**Task objective**: Starting at the line below holding "Record event := Event" and stopping at the line holding "i) => SubscriberObj i", print every line exactly, both ends included, and leave the rest out.

**Extracted records**:
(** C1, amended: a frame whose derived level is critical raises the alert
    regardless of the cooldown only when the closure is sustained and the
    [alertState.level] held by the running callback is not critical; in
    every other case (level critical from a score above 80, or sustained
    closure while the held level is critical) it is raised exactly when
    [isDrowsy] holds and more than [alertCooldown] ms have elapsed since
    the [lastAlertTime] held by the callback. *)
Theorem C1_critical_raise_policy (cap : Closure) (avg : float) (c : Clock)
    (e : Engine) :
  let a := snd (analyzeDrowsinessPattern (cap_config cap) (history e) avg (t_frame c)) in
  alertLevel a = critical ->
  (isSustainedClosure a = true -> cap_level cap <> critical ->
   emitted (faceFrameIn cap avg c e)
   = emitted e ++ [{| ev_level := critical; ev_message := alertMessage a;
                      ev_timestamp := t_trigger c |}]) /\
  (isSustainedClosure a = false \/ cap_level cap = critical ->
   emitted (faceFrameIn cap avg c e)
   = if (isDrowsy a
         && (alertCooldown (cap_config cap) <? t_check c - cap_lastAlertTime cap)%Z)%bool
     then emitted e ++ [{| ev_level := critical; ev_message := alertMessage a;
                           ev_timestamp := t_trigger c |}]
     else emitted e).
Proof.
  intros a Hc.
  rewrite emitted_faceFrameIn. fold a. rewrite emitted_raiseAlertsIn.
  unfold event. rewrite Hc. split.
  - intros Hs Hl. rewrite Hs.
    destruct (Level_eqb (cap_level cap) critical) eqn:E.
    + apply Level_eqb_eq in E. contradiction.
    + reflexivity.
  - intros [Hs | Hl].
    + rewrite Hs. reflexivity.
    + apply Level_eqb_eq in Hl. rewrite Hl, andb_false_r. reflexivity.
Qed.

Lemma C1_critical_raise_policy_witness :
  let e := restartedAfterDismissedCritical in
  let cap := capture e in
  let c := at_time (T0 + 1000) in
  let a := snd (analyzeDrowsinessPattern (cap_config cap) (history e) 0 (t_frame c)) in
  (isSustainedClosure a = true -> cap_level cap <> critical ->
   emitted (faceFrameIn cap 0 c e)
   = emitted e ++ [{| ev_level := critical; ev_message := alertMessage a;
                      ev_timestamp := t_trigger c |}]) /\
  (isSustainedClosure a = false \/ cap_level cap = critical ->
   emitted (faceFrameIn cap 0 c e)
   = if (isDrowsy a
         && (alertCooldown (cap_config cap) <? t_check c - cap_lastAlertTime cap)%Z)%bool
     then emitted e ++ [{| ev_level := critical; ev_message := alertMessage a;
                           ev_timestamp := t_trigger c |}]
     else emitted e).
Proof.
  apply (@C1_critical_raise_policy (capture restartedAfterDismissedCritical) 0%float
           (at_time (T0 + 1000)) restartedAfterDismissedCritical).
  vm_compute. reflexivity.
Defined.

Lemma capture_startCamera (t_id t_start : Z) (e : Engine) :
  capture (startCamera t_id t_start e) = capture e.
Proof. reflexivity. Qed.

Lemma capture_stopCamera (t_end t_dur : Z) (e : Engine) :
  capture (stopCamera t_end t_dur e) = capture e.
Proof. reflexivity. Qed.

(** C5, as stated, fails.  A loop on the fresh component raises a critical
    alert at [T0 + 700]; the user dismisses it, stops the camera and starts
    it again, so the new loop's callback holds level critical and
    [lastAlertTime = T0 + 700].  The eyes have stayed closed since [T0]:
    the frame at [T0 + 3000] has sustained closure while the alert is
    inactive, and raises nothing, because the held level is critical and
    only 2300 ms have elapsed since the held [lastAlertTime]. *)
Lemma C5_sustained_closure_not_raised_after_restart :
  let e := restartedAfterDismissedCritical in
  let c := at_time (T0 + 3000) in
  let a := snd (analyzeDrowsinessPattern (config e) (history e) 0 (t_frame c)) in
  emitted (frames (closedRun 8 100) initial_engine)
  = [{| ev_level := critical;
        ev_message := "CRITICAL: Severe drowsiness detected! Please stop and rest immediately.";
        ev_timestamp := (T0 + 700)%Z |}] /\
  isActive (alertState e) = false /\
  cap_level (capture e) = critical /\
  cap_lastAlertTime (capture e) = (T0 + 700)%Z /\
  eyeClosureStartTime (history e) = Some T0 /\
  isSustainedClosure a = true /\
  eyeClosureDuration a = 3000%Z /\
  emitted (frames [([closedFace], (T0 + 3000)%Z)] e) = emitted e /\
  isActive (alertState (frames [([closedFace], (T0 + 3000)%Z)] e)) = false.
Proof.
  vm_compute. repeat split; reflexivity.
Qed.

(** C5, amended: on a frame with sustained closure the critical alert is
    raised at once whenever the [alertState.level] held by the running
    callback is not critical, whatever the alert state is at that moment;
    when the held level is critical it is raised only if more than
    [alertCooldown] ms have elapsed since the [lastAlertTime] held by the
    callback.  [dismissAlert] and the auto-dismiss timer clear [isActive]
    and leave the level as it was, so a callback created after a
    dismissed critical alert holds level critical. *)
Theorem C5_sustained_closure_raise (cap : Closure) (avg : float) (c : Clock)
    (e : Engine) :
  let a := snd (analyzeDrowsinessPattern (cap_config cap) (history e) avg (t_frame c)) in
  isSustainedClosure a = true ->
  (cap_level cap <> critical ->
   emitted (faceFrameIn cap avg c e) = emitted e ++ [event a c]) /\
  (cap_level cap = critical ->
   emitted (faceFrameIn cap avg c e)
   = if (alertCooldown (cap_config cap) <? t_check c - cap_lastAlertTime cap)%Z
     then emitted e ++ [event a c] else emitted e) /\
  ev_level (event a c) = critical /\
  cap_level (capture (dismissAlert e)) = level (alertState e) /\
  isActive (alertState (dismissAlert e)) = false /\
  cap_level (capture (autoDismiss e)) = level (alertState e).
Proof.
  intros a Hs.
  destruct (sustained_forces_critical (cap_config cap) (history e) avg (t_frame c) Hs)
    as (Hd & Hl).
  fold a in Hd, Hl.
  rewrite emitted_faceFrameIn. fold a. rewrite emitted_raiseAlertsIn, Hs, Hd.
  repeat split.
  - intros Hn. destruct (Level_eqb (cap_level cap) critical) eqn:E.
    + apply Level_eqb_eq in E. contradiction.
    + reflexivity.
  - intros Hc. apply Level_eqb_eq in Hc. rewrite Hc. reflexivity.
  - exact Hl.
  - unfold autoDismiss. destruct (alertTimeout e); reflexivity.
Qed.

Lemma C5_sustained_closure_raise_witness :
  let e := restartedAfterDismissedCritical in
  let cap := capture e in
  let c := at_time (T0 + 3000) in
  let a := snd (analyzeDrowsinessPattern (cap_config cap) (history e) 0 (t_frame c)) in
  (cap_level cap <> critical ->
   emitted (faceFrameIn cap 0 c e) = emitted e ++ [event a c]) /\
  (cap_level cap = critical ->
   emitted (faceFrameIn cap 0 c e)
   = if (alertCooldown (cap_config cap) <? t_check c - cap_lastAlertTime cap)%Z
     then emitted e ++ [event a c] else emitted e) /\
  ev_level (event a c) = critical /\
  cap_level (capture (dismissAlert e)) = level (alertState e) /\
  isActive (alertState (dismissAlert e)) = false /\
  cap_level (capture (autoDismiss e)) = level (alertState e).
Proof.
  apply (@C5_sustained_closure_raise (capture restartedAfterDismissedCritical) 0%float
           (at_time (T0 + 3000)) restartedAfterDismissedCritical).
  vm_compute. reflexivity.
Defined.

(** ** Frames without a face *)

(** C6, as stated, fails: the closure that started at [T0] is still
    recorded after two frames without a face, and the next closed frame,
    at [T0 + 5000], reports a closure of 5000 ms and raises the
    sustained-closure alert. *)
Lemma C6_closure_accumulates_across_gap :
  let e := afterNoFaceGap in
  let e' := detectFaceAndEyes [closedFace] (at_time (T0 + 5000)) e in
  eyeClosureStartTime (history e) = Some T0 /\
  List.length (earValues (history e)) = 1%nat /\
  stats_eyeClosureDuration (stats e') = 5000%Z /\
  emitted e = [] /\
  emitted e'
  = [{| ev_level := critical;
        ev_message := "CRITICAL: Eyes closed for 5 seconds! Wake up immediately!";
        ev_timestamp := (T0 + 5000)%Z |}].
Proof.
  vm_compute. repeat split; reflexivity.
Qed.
---
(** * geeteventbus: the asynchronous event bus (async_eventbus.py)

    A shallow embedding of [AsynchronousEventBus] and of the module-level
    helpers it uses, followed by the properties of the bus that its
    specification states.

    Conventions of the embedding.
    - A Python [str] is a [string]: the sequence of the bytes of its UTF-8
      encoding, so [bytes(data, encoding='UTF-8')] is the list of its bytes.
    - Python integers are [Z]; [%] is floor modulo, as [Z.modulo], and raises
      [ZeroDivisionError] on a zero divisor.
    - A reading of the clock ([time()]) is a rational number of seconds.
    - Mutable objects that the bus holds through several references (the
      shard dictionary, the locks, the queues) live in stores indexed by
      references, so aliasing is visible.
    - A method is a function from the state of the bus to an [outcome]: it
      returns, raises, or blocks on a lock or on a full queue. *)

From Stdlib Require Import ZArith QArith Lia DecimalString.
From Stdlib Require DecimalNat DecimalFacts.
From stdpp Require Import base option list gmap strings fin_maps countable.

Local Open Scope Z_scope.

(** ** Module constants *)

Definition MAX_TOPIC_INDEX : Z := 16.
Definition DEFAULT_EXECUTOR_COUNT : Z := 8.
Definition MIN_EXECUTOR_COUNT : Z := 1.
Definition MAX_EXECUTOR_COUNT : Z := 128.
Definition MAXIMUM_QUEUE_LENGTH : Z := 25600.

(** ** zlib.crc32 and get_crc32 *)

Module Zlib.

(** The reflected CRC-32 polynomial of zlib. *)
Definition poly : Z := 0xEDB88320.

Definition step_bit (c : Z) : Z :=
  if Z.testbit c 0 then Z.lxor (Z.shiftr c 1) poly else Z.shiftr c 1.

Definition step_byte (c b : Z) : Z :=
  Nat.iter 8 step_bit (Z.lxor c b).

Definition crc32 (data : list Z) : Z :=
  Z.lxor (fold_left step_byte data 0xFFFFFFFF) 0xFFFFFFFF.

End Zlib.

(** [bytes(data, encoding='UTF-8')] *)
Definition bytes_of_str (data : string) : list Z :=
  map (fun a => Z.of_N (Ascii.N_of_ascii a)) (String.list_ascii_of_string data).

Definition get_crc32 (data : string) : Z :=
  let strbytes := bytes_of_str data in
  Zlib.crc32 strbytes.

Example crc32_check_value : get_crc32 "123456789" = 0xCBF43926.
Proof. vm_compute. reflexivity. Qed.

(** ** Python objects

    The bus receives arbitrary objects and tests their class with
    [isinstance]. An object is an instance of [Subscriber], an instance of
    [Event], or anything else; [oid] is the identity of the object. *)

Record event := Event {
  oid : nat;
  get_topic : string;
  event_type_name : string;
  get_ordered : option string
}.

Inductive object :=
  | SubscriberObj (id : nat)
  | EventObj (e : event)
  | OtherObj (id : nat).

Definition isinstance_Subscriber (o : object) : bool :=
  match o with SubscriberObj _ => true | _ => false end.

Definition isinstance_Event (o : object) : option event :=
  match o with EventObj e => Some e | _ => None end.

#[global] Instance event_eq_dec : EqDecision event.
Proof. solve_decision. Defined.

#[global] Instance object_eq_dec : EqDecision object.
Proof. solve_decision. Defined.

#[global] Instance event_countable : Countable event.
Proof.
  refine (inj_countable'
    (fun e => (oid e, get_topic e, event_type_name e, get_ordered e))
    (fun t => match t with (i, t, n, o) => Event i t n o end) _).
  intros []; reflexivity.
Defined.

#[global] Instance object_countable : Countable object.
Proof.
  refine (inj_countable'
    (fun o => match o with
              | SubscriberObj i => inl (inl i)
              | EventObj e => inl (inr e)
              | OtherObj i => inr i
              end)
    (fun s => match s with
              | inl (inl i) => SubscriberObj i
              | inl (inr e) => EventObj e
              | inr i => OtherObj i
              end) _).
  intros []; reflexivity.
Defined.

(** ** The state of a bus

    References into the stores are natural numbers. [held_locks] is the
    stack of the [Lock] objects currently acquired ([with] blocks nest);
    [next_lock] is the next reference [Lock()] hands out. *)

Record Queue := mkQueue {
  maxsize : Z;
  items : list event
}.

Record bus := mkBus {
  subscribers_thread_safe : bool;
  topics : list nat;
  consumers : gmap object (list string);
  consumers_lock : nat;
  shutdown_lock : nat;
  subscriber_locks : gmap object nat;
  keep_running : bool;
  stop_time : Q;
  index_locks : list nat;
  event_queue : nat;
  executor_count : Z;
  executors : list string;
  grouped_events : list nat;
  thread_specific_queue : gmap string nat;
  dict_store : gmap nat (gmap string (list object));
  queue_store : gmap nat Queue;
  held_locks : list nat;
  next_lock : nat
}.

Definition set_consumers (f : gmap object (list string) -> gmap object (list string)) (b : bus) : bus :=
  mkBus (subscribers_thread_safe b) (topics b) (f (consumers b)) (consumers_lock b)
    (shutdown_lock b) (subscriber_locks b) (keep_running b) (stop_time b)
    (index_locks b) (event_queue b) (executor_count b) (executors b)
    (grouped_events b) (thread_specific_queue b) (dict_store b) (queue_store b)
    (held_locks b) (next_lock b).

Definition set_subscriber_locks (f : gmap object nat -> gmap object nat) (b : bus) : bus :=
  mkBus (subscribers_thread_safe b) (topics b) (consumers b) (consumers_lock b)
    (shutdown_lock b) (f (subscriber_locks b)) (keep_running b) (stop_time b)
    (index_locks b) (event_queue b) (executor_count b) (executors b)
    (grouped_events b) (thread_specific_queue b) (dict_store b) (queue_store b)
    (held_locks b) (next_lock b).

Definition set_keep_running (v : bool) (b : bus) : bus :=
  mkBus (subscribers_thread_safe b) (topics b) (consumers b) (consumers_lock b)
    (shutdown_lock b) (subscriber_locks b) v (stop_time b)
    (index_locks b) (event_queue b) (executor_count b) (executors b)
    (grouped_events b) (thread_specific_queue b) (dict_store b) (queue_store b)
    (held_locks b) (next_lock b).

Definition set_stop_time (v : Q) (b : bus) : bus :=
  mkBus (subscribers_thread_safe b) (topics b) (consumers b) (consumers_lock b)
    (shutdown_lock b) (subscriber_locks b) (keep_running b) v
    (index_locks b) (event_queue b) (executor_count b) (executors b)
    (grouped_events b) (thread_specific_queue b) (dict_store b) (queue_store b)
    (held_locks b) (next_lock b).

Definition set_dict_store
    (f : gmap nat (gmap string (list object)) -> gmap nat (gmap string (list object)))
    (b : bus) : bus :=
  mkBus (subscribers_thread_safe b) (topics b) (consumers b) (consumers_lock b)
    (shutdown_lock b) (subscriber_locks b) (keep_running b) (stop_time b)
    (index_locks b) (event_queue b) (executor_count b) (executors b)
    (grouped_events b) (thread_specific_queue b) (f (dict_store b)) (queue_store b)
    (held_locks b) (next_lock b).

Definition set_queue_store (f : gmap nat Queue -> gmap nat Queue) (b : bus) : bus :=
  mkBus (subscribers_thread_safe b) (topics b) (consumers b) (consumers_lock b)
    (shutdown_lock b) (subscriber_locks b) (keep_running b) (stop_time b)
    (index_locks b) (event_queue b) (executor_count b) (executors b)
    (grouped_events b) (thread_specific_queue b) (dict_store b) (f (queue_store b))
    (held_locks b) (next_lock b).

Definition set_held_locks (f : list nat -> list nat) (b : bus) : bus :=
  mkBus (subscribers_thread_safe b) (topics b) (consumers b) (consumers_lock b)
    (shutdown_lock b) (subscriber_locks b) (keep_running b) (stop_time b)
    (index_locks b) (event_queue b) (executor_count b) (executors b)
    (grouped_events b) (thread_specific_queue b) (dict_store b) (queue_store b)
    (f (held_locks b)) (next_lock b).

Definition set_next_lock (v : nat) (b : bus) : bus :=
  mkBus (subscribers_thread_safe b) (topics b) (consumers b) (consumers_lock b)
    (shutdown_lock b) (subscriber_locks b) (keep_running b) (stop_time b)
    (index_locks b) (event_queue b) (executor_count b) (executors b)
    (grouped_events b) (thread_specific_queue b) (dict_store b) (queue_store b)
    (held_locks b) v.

**Solution below**:
Record event := Event {
  oid : nat;
  get_topic : string;
  event_type_name : string;
  get_ordered : option string
}.

Inductive object :=
  | SubscriberObj (id : nat)
  | EventObj (e : event)
  | OtherObj (id : nat).

Definition isinstance_Subscriber (o : object) : bool :=
  match o with SubscriberObj _ => true | _ => false end.

Definition isinstance_Event (o : object) : option event :=
  match o with EventObj e => Some e | _ => None end.

#[global] Instance event_eq_dec : EqDecision event.
Proof. solve_decision. Defined.

#[global] Instance object_eq_dec : EqDecision object.
Proof. solve_decision. Defined.

#[global] Instance event_countable : Countable event.
Proof.
  refine (inj_countable'
    (fun e => (oid e, get_topic e, event_type_name e, get_ordered e))
    (fun t => match t with (i, t, n, o) => Event i t n o end) _).
  intros []; reflexivity.
Defined.

#[global] Instance object_countable : Countable object.
Proof.
  refine (inj_countable'
    (fun o => match o with
              | SubscriberObj i => inl (inl i)
              | EventObj e => inl (inr e)
              | OtherObj i => inr i
              end)
    (fun s => match s with
              | inl (inl i) => SubscriberObj i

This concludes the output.